Untuk melakukan penyelidikan proyustisia pelanggaran HAM yang berat, Komnas HAM melalui keputusan Sidang Paripurna membentuk Tim ad hoc. Laporan lengkap hasil penyelidikan proyustisia disampaikan dalam Sidang Paripurna Komnas HAM untuk diambil keputusan menerima atau tidak menerima. Laporan lengkap itu dibahas dan diuji dalam Sidang Paripurna, terutama oleh para Komisioner non-anggota Tim ad hoc, sebelum diambil keputusan akhir sebagai pelanggaran HAM yang berat atau bukan.

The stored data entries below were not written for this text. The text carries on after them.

(** * wedding_pictures_app: the upload servers and the signing function

    A shallow embedding of the three programs of the repository:
    - the Cloudinary upload server ([server.js], first part),
    - the Netlify signing function ([server.js], second part),
    - the Google Drive upload server (the earlier [server.js]),
    followed by the properties of their folder computation, their
    validation guards and their error paths. *)

From Stdlib Require Import ZArith NArith Ascii String List Bool Lia.
From stdpp Require Import base decidable option list strings gmap.

#[local] Set Warnings "-register-all".

Open Scope N_scope.

(** ** JavaScript strings

    A JavaScript string is a sequence of UTF-16 code units. A regular
    expression without the [u] flag and [String.prototype.length] both work
    on code units, so a string is a list of code units here. *)

Module Js.

Abbreviation jsstring := (list N).

(** A source literal made of ASCII characters. *)
Fixpoint lit (s : string) : jsstring :=
  match s with
  | EmptyString => []
  | String a s' => N_of_ascii a :: lit s'
  end.

(** [Boolean(s)] for a string: only the empty string is falsy. *)
Definition truthy (s : jsstring) : bool :=
  match s with [] => false | _ :: _ => true end.

(** A value that is a string or [undefined]. *)
Abbreviation jsvalue := (option jsstring).
(** * DNS migration scripts of rinawarp-platform: a shallow embedding

    The scripts under [scripts/] are sequential Python programs that talk
    to Cloudflare, Route 53, ACM, kubectl and the resolver.  They are
    embedded here as state-passing programs over an abstract world: every
    external call asks the world for its answer and is recorded in a
    trace, Python exceptions are an explicit result, and [while True]
    loops take fuel. *)

From Stdlib Require Import ZArith String Ascii List Bool Lia.
From stdpp Require Import base option list gmap strings pretty.

Local Open Scope Z_scope.

(** ** Python string operations used by the scripts *)

Module PyStr.

(** [s.startswith(p)] *)
Fixpoint startswith (s p : string) {struct p} : bool :=
  match p with
  | EmptyString => true
  | String b p' =>
      match s with
      | EmptyString => false
      | String a s' => Ascii.eqb a b && startswith s' p'
      end
  end.

(** [s.endswith(p)]: some tail of [s] is [p]. *)
Fixpoint endswith (s p : string) : bool :=
  if String.eqb s p then true
  else match s with
       | EmptyString => false
       | String _ s' => endswith s' p
       end.

(** [sub in s] *)
Fixpoint contains (s sub : string) : bool :=
  if startswith s sub then true
  else match s with
       | EmptyString => false
       | String _ s' => contains s' sub
       end.
(** * A virtual file system stored in one host file

    Shallow embedding of [virtualStorage.c] (the block storage engine) and
    [virtualFileSystem.c] (the file-system layer), with the properties of
    the design document stated over it.

    Platform assumptions (LP64, little-endian, as on x86-64 Linux):
    [unsigned short] is 16 bits, [int] 32 bits, [size_t] unsigned 64 bits,
    [off_t] and [ssize_t] signed 64 bits, [char] is signed.  Conversions
    between the integer types are written out with the functions of
    section "Machine integers". *)

From Stdlib Require Import ZArith Lia Strings.Byte Strings.String.
From stdpp Require Import base tactics option list.

Local Open Scope Z_scope.

(** ** Machine integers *)

Definition to_size_t (z : Z) : Z := z mod 2 ^ 64.
Definition to_off_t (z : Z) : Z := (z + 2 ^ 63) mod 2 ^ 64 - 2 ^ 63.
Definition to_int (z : Z) : Z := (z + 2 ^ 31) mod 2 ^ 32 - 2 ^ 31.
Definition to_char (z : Z) : Z := (z + 128) mod 256 - 128.

Definition INT_MAX : Z := 2 ^ 31 - 1.

(** ** Bytes and little-endian encoding *)

Definition Z_of_byte (b : byte) : Z := Z.of_N (Byte.to_N b).

Definition byte_of_Z (z : Z) : byte :=
  match Byte.of_N (Z.to_N (z mod 256)) with
  | Some b => b
  | None => x00
  end.

(** The [n] low-order bytes of [z], least significant first: what
    [write(fd, &v, n)] sends for an integer variable [v]. *)
Fixpoint le_encode (n : nat) (z : Z) : list byte :=
  match n with
  | O => []
  | S k => byte_of_Z z :: le_encode k (z / 256)
  end.

(** The unsigned value of a little-endian byte string. *)
Fixpoint le_decode (bs : list byte) : Z :=
  match bs with
  | [] => 0
  | b :: r => Z_of_byte b + 256 * le_decode r
  end.

(** A C string held in a buffer: the bytes before the first NUL. *)
Fixpoint cstr (bs : list byte) : list byte :=
  match bs with
  | [] => []
  | b :: r => if Byte.eqb b x00 then [] else b :: cstr r
  end.

Fixpoint list_byte_eqb (a b : list byte) : bool :=
  match a, b with
  | [], [] => true
  | x :: a', y :: b' => Byte.eqb x y && list_byte_eqb a' b'
  | _, _ => false
  end.

(** [strcmp(a, b) == 0] *)
Definition strcmp0 (a b : list byte) : bool := list_byte_eqb (cstr a) (cstr b).

(** ** Computations over a state

    A computation either finishes with a value and a new state, or hits
    undefined behaviour / host I/O outside the storage file ([Fault]), or
    exhausts the iteration budget of one of its loops ([Timeout]). *)

Inductive outcome (S A : Type) : Type :=
| Done (a : A) (s : S)
| Fault
| Timeout.
Arguments Done {S A} a s.
Arguments Fault {S A}.
Arguments Timeout {S A}.

Definition M (S A : Type) : Type := S → outcome S A.

Definition ret {S A} (a : A) : M S A := λ s, Done a s.

Definition bind {S A B} (m : M S A) (k : A → M S B) : M S B :=
  λ s, match m s with
       | Done a s' => k a s'
       | Fault => Fault
       | Timeout => Timeout
       end.

Definition gets {S A} (f : S → A) : M S A := λ s, Done (f s) s.
Definition modify {S} (f : S → S) : M S unit := λ s, Done tt (f s).
Definition fault {S A} : M S A := λ _, Fault.

Declare Scope comp_scope.
Delimit Scope comp_scope with comp.
Notation "'let*' x := m 'in' k" := (bind m (λ x, k))
  (at level 10, x name, m at level 100, k at level 200) : comp_scope.
Notation "m ;; k" := (bind m (λ _, k))
  (at level 100, k at level 200, right associativity) : comp_scope.
Local Open Scope comp_scope.

(** A [while] loop with loop-carried variables of type [A]: the body
    either continues with new values ([inl]) or leaves the loop with a
    result ([inr]); [fuel] bounds the number of iterations. *)
Fixpoint iter {S A B} (fuel : nat) (body : A → M S (A + B)) (a : A) : M S B :=
  match fuel with
  | O => λ _, Timeout
  | Datatypes.S k =>
      λ s, match body a s with
           | Done (inl a') s' => iter k body a' s'
           | Done (inr b) s' => Done b s'
           | Fault => Fault
           | Timeout => Timeout
           end
  end.

Definition continue {S A B} (a : A) : M S (A + B) := ret (inl a).
Definition break {S A B} (b : B) : M S (A + B) := ret (inr b).

(** * virtualStorage.c *)

Module Storage.

Definition DEFAULT_BLOCK_SIZE : Z := 10.
Definition DEFAULT_BLOCK_COUNT : Z := 128.
Definition FIRST_BLOCK_POSITION : Z := 4.
Definition INVALID_REGION : Z := 65535.

Definition BLOCK_NOT_IN_USE_INDICATOR : byte := x00.
Definition BLOCK_IN_USE_INDICATOR : byte := x01.
Definition INVALID_BLOCK : Z := INVALID_REGION.
Definition BLOCK_HEADER_SIZE : Z := 1 + 2 * 2.

(** [in_use] is the byte that the [bool] field holds:
    [read_block_header] reads it from the file with
    [read(storage_file_, &current_block_.in_use, sizeof(char))]. *)
Record block_info := {
  in_use : Z;
  previous_block : Z;
  next_block : Z
}.

(** [!b] for a [bool] object that holds the byte [b].  For 0 and 1
    this is the negation of C.  No other byte is a value of [bool], and
    the C standard leaves the test undefined; the code of the default
    build (gcc without optimisation) computes [b ^ 1] and branches on
    it, so that every byte other than 1 counts as false. *)
Definition bool_not (b : Z) : bool := negb (b =? 1).

(** The globals of the module, together with the part of the host that
    it talks to: the file [./virtualStorage] ([None] while it does not
    exist) and the file offset of the descriptor [storage_file_]. *)
Record storage := {
  host_file : option (list byte);
  host_offset : Z;
  storage_file_ : Z;
  active_block_size_ : Z;
  active_block_count_ : Z;
  current_block_index_ : Z;
  current_block_position_ : Z;
  current_region_position_ : Z;
  current_block_ : block_info
}.

Definition set_host (f : option (list byte)) (o : Z) (s : storage) : storage :=
  match s with
  | Build_storage file off fd size count index pos rpos cur =>
      {| host_file := f;
         host_offset := o;
         storage_file_ := fd;
         active_block_size_ := size;
         active_block_count_ := count;
         current_block_index_ := index;
         current_block_position_ := pos;
         current_region_position_ := rpos;
         current_block_ := cur |}
  end.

Jika hasil penyelidikan proyustisia diterima oleh Sidang Paripurna, Komnas HAM secara resmi menyatakan peristiwa itu sebagai pelanggaran HAM yang berat. Selanjutnya menyampaikannya kepada Jaksa Agung untuk ditindaklanjuti sesuai kewenangan Jaksa Agung. Jika tidak diterima oleh Sidang Paripurna, peristiwa tersebut bukan merupakan pelanggaran HAM yang berat. Diterima atau tidak diterimanya laporan lengkap itu dalam Sidang Paripurna sangat ditentukan oleh kualitas hasil kerja penyelidikan dan kemampuan Tim ad hoc meyakinkan para Komisioner.

Kesimpulan

Aspek substansi dan aspek prosedur adalah pedoman dalam melakukan penyelidikan atas dugaan peristiwa pelanggaran HAM (non-proyustisia) atau pelanggaran HAM yang berat (proyustisia). Masing-masing tipe penyelidikan memiliki basis legalitas (UU dan SOP), lingkup, dan fokus berbeda.